___ Listed entries
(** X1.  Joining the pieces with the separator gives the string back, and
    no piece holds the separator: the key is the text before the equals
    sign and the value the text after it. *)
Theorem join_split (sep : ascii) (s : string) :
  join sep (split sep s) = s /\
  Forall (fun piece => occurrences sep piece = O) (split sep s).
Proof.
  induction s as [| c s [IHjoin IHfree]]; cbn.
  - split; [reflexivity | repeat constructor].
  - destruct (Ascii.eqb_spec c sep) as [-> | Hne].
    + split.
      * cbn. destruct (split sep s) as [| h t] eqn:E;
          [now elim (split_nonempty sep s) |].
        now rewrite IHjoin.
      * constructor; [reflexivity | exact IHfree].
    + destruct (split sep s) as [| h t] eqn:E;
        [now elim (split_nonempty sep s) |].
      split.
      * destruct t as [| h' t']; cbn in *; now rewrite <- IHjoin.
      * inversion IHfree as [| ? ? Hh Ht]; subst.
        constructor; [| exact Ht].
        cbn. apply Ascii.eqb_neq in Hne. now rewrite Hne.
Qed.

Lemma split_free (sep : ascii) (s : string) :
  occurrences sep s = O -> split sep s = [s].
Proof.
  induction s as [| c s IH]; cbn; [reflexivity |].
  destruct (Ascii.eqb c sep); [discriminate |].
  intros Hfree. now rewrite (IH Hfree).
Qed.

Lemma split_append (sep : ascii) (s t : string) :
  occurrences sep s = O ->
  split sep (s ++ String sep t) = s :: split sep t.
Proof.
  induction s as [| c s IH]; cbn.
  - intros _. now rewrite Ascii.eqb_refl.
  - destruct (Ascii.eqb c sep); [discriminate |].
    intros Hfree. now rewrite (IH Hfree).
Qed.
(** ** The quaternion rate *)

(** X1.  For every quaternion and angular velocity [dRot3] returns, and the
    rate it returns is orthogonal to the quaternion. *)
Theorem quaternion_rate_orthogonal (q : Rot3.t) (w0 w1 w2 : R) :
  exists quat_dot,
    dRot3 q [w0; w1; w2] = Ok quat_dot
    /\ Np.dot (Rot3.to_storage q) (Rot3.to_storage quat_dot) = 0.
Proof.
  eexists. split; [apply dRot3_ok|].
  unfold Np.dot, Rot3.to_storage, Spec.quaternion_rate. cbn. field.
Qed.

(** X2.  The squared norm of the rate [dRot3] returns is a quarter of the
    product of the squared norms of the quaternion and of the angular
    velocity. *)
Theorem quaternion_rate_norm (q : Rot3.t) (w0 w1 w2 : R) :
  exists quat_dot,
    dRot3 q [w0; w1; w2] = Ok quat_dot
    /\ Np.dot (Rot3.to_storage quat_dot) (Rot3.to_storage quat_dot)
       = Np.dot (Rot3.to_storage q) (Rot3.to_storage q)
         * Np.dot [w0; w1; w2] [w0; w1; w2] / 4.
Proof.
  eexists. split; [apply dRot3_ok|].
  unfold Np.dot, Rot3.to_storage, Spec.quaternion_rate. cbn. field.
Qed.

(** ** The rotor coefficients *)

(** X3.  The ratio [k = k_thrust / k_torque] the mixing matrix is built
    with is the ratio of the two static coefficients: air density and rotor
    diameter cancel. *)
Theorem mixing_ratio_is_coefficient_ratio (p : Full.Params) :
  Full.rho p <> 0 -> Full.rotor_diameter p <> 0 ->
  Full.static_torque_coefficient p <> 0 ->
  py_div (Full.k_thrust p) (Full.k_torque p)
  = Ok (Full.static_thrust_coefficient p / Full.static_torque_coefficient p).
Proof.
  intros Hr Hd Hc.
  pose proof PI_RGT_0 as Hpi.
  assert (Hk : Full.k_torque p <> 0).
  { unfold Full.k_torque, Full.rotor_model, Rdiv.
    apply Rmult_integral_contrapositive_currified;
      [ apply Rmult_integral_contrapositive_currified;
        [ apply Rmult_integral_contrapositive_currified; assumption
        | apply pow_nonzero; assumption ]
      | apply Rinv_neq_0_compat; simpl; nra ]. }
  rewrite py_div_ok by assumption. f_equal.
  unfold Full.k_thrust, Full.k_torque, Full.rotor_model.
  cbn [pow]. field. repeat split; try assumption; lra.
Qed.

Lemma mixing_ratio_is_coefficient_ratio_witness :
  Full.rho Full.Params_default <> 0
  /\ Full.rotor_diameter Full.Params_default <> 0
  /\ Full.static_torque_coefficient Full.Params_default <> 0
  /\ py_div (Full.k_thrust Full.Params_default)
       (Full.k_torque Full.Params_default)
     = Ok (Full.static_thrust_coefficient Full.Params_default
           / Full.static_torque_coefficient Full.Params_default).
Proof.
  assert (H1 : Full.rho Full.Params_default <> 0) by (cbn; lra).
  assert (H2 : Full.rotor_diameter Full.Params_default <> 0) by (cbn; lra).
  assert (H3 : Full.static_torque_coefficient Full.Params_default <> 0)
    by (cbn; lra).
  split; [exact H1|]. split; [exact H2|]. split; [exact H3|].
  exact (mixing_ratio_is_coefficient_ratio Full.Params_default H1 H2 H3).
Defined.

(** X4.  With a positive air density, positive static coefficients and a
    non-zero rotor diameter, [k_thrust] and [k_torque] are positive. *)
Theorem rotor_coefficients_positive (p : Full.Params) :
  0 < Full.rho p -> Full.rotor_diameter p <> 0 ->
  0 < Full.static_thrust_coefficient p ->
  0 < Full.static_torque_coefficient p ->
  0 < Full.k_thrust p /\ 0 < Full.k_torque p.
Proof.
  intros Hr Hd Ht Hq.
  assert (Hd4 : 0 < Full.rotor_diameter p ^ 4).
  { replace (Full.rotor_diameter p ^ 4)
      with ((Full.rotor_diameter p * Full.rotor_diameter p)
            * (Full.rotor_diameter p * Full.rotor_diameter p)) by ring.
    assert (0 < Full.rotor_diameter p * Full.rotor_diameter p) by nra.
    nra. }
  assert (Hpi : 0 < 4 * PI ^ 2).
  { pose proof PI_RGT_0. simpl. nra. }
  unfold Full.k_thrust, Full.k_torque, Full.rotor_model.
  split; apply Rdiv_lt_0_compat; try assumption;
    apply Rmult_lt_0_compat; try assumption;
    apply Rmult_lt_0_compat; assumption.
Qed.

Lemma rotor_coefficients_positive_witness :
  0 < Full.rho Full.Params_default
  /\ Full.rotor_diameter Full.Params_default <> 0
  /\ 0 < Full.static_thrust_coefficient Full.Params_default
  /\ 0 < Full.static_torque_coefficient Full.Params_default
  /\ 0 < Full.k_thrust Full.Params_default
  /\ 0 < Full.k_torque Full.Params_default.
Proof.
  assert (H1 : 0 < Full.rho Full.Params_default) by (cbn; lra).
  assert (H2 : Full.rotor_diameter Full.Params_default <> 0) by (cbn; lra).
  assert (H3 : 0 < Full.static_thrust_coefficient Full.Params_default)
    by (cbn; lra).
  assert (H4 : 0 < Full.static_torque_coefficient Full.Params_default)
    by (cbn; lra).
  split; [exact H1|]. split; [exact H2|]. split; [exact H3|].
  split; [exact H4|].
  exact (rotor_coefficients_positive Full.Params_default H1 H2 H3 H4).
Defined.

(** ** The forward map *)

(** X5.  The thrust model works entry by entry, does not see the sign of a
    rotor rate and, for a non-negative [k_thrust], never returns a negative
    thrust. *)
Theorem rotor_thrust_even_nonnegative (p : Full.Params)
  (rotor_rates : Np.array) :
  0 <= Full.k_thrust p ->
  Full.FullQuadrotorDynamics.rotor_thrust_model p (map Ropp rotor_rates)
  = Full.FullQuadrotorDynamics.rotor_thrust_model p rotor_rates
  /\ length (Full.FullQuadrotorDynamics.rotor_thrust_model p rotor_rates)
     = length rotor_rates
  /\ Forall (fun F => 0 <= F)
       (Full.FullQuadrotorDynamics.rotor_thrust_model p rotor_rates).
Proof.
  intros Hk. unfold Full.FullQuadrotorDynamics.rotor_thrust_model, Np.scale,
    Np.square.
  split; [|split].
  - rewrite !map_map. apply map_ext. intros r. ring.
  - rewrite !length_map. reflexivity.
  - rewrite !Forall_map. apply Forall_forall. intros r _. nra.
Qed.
______
Assignment -
Restate word for word every line from the one containing "intros Hk. unfold" through the final line of the listing. Both end lines belong in the answer.

Reply -
  intros Hk. unfold Full.FullQuadrotorDynamics.rotor_thrust_model, Np.scale,
    Np.square.
  split; [|split].
  - rewrite !map_map. apply map_ext. intros r. ring.
  - rewrite !length_map. reflexivity.
  - rewrite !Forall_map. apply Forall_forall. intros r _. nra.
Qed.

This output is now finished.